**Assigned task**
Reproduce the records below exactly, but only between the lines holding "Definition gt (a" and "match a with", inclusive.
BEGIN Data to process
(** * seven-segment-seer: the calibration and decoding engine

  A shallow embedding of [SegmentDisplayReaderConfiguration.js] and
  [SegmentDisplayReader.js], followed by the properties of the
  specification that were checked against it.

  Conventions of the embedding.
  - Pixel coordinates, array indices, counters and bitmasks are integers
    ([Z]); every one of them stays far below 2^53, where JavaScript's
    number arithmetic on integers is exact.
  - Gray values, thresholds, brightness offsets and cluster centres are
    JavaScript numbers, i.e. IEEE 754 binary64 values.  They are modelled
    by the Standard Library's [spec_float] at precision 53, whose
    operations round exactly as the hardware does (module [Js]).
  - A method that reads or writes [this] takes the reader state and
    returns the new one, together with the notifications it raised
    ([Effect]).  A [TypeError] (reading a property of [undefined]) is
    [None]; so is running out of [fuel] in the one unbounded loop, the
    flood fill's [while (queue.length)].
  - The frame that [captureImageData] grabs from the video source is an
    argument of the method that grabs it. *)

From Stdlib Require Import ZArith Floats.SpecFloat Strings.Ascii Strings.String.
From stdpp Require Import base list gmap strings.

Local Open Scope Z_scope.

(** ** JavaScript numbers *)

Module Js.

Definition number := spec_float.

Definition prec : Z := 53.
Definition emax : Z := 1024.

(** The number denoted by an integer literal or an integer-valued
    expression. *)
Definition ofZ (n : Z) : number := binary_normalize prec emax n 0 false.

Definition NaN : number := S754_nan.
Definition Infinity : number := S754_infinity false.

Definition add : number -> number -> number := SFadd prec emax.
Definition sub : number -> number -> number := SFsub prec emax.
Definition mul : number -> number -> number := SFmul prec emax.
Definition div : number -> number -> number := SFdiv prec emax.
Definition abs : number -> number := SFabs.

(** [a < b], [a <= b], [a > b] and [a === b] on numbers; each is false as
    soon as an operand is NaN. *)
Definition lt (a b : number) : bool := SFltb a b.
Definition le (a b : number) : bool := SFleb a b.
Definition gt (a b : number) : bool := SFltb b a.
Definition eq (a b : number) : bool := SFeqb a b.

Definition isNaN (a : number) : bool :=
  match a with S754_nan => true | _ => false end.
END Data to process
BEGIN Data to process
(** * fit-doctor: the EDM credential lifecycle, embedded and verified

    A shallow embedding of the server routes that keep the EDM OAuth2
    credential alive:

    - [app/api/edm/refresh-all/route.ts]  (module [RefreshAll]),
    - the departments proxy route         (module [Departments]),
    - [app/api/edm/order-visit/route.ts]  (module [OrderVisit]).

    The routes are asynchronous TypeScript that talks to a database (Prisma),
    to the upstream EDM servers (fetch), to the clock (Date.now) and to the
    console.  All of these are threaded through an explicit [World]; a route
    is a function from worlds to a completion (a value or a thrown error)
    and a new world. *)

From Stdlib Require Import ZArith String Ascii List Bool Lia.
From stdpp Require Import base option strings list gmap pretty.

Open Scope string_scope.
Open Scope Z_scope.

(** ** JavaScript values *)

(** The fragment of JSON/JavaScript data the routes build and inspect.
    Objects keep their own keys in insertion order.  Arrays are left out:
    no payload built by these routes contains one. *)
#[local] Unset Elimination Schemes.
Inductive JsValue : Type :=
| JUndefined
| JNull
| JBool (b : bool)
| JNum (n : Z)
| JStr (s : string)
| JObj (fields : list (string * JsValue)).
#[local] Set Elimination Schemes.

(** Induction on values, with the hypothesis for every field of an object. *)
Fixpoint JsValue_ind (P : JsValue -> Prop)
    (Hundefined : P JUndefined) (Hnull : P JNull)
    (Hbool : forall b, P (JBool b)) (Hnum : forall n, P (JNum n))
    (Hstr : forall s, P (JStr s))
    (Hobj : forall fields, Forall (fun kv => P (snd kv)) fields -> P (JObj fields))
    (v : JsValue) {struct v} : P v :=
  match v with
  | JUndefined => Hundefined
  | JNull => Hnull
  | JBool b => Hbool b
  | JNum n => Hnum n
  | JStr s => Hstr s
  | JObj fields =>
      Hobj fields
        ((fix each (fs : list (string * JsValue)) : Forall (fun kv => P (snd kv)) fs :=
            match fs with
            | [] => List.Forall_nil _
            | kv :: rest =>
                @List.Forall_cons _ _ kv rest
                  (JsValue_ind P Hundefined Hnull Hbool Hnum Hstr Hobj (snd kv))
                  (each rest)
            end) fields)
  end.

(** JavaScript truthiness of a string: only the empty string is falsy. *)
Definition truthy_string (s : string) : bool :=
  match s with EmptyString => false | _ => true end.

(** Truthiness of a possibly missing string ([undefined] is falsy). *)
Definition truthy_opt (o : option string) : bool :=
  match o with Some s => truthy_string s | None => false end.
END Data to process
**Exercise solution**
Definition gt (a b : number) : bool := SFltb b a.
Definition eq (a b : number) : bool := SFeqb a b.

Definition isNaN (a : number) : bool :=
  match a with S754_nan => true | _ => false end.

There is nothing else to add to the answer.